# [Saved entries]
Segment Open
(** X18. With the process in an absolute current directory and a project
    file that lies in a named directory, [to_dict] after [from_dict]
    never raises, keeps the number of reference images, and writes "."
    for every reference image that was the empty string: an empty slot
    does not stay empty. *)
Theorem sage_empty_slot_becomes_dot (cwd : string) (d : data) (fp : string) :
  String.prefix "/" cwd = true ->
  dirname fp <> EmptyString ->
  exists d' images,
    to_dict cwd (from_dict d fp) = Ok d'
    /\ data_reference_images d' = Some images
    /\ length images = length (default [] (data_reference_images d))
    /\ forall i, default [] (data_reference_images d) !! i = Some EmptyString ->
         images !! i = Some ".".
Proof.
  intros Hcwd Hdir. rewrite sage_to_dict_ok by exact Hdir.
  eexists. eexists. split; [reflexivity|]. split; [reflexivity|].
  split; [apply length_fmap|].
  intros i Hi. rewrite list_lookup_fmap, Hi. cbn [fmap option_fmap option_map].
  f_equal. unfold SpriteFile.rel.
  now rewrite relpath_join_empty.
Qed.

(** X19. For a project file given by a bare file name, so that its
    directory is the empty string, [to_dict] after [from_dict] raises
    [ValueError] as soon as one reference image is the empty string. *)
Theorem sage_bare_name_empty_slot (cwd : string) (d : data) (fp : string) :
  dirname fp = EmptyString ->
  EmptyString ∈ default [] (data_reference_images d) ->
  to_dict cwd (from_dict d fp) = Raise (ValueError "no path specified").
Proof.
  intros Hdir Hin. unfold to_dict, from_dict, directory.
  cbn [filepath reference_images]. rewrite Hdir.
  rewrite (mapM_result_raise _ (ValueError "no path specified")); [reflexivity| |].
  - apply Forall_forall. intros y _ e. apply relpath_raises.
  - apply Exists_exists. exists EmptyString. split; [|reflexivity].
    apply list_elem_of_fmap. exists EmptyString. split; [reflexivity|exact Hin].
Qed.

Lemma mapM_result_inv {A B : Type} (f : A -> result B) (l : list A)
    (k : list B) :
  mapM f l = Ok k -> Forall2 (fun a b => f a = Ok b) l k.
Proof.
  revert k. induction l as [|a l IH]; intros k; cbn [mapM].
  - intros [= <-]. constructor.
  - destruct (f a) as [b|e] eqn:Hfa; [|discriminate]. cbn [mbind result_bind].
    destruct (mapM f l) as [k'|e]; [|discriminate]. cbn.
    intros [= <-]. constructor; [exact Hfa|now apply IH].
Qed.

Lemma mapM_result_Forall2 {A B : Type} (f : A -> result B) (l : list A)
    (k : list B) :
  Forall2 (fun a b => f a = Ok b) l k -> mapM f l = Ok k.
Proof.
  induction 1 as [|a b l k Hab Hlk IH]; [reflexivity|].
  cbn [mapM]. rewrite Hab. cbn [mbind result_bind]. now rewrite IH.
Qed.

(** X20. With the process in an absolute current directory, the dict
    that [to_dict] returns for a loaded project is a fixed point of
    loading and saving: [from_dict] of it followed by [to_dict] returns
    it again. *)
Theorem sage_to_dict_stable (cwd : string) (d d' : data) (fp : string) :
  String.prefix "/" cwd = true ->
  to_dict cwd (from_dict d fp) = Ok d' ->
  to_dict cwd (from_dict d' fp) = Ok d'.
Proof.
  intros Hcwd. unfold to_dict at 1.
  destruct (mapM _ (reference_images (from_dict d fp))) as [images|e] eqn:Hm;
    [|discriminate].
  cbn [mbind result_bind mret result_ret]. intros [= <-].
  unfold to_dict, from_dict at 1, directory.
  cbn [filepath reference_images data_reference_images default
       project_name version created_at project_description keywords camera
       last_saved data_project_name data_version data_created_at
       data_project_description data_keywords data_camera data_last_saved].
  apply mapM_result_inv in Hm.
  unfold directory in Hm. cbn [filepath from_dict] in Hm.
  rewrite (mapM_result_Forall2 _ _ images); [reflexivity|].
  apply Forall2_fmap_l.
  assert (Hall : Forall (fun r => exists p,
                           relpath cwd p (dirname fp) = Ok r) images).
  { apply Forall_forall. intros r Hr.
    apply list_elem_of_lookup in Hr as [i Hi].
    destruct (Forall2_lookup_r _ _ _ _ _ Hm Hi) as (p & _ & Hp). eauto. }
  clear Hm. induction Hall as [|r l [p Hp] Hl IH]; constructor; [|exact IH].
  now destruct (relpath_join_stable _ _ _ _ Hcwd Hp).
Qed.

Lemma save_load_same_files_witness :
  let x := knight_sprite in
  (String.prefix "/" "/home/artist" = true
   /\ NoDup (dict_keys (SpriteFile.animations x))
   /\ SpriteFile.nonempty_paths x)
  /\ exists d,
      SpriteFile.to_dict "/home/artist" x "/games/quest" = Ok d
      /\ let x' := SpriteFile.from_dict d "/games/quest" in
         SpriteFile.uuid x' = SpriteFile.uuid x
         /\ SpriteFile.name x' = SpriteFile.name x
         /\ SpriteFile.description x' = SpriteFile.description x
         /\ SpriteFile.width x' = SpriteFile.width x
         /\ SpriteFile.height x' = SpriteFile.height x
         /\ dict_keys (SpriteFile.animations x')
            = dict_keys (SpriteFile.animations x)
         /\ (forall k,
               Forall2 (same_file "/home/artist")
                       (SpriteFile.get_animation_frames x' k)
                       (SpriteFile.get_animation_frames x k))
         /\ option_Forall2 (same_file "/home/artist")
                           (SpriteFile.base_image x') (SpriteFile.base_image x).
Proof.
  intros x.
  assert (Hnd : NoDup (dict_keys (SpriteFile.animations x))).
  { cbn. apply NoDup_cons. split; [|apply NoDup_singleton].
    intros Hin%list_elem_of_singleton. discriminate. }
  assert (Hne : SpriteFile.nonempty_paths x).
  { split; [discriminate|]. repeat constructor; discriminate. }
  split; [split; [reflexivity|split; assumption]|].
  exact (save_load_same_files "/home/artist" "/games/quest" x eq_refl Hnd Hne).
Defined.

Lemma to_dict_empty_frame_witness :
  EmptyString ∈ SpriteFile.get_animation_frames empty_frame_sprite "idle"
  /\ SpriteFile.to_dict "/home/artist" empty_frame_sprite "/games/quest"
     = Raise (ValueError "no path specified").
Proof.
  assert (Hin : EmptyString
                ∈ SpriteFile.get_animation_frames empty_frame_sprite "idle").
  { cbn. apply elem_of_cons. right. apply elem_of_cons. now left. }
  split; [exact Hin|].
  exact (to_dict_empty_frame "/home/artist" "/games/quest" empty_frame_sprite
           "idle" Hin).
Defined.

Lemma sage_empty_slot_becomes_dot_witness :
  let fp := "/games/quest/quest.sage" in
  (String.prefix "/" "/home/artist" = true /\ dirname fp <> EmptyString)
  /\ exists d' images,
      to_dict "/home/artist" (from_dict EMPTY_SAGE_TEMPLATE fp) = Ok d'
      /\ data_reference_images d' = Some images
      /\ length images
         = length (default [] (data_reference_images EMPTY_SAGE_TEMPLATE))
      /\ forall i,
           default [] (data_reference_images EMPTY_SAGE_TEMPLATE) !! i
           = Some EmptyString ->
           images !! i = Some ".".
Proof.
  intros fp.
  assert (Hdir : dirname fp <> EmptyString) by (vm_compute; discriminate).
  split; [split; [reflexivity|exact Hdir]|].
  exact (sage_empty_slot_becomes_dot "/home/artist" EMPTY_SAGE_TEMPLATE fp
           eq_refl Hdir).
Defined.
Segment Closed
Segment Open
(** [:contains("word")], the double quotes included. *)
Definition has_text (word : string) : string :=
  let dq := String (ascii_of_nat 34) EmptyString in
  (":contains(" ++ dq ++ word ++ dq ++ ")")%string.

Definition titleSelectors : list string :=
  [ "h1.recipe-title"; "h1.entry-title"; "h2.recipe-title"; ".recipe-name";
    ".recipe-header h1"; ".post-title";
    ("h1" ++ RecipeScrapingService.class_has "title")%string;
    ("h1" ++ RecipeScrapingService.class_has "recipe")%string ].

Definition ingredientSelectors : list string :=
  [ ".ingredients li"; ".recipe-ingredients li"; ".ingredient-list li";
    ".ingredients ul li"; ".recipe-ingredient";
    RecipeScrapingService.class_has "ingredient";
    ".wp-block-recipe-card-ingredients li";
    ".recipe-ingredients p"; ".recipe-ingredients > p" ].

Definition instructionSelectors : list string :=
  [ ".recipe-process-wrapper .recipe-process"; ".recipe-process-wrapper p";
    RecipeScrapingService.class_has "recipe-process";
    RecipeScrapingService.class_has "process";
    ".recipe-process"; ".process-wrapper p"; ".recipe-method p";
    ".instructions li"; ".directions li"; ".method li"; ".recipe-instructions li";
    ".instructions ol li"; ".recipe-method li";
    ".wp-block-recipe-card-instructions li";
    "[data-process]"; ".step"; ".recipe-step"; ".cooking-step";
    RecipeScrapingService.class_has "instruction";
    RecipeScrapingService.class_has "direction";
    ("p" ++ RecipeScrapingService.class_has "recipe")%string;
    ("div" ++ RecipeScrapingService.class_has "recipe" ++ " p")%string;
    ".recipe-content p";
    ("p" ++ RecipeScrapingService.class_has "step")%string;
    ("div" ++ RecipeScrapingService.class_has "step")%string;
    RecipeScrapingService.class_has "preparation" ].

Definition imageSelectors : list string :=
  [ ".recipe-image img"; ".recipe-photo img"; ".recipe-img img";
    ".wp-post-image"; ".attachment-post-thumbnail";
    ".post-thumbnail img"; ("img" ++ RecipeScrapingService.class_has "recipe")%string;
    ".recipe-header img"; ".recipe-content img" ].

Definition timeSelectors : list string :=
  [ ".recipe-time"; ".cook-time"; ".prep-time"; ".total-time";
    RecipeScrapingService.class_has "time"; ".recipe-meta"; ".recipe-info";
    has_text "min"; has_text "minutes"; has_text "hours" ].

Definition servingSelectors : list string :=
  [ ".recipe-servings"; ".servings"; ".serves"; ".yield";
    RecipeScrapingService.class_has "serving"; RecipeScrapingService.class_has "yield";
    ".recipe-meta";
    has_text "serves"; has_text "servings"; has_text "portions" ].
Segment Closed
# [Assigned task]
Going back over the entries above, copy word for word every line from the one that has "intros [= <-]. constructor;" on through the one that has "intros r Hr.".

# [Solution]
    intros [= <-]. constructor; [exact Hfa|now apply IH].
Qed.

Lemma mapM_result_Forall2 {A B : Type} (f : A -> result B) (l : list A)
    (k : list B) :
  Forall2 (fun a b => f a = Ok b) l k -> mapM f l = Ok k.
Proof.
  induction 1 as [|a b l k Hab Hlk IH]; [reflexivity|].
  cbn [mapM]. rewrite Hab. cbn [mbind result_bind]. now rewrite IH.
Qed.

(** X20. With the process in an absolute current directory, the dict
    that [to_dict] returns for a loaded project is a fixed point of
    loading and saving: [from_dict] of it followed by [to_dict] returns
    it again. *)
Theorem sage_to_dict_stable (cwd : string) (d d' : data) (fp : string) :
  String.prefix "/" cwd = true ->
  to_dict cwd (from_dict d fp) = Ok d' ->
  to_dict cwd (from_dict d' fp) = Ok d'.
Proof.
  intros Hcwd. unfold to_dict at 1.
  destruct (mapM _ (reference_images (from_dict d fp))) as [images|e] eqn:Hm;
    [|discriminate].
  cbn [mbind result_bind mret result_ret]. intros [= <-].
  unfold to_dict, from_dict at 1, directory.
  cbn [filepath reference_images data_reference_images default
       project_name version created_at project_description keywords camera
       last_saved data_project_name data_version data_created_at
       data_project_description data_keywords data_camera data_last_saved].
  apply mapM_result_inv in Hm.
  unfold directory in Hm. cbn [filepath from_dict] in Hm.
  rewrite (mapM_result_Forall2 _ _ images); [reflexivity|].
  apply Forall2_fmap_l.
  assert (Hall : Forall (fun r => exists p,
                           relpath cwd p (dirname fp) = Ok r) images).
  { apply Forall_forall. intros r Hr.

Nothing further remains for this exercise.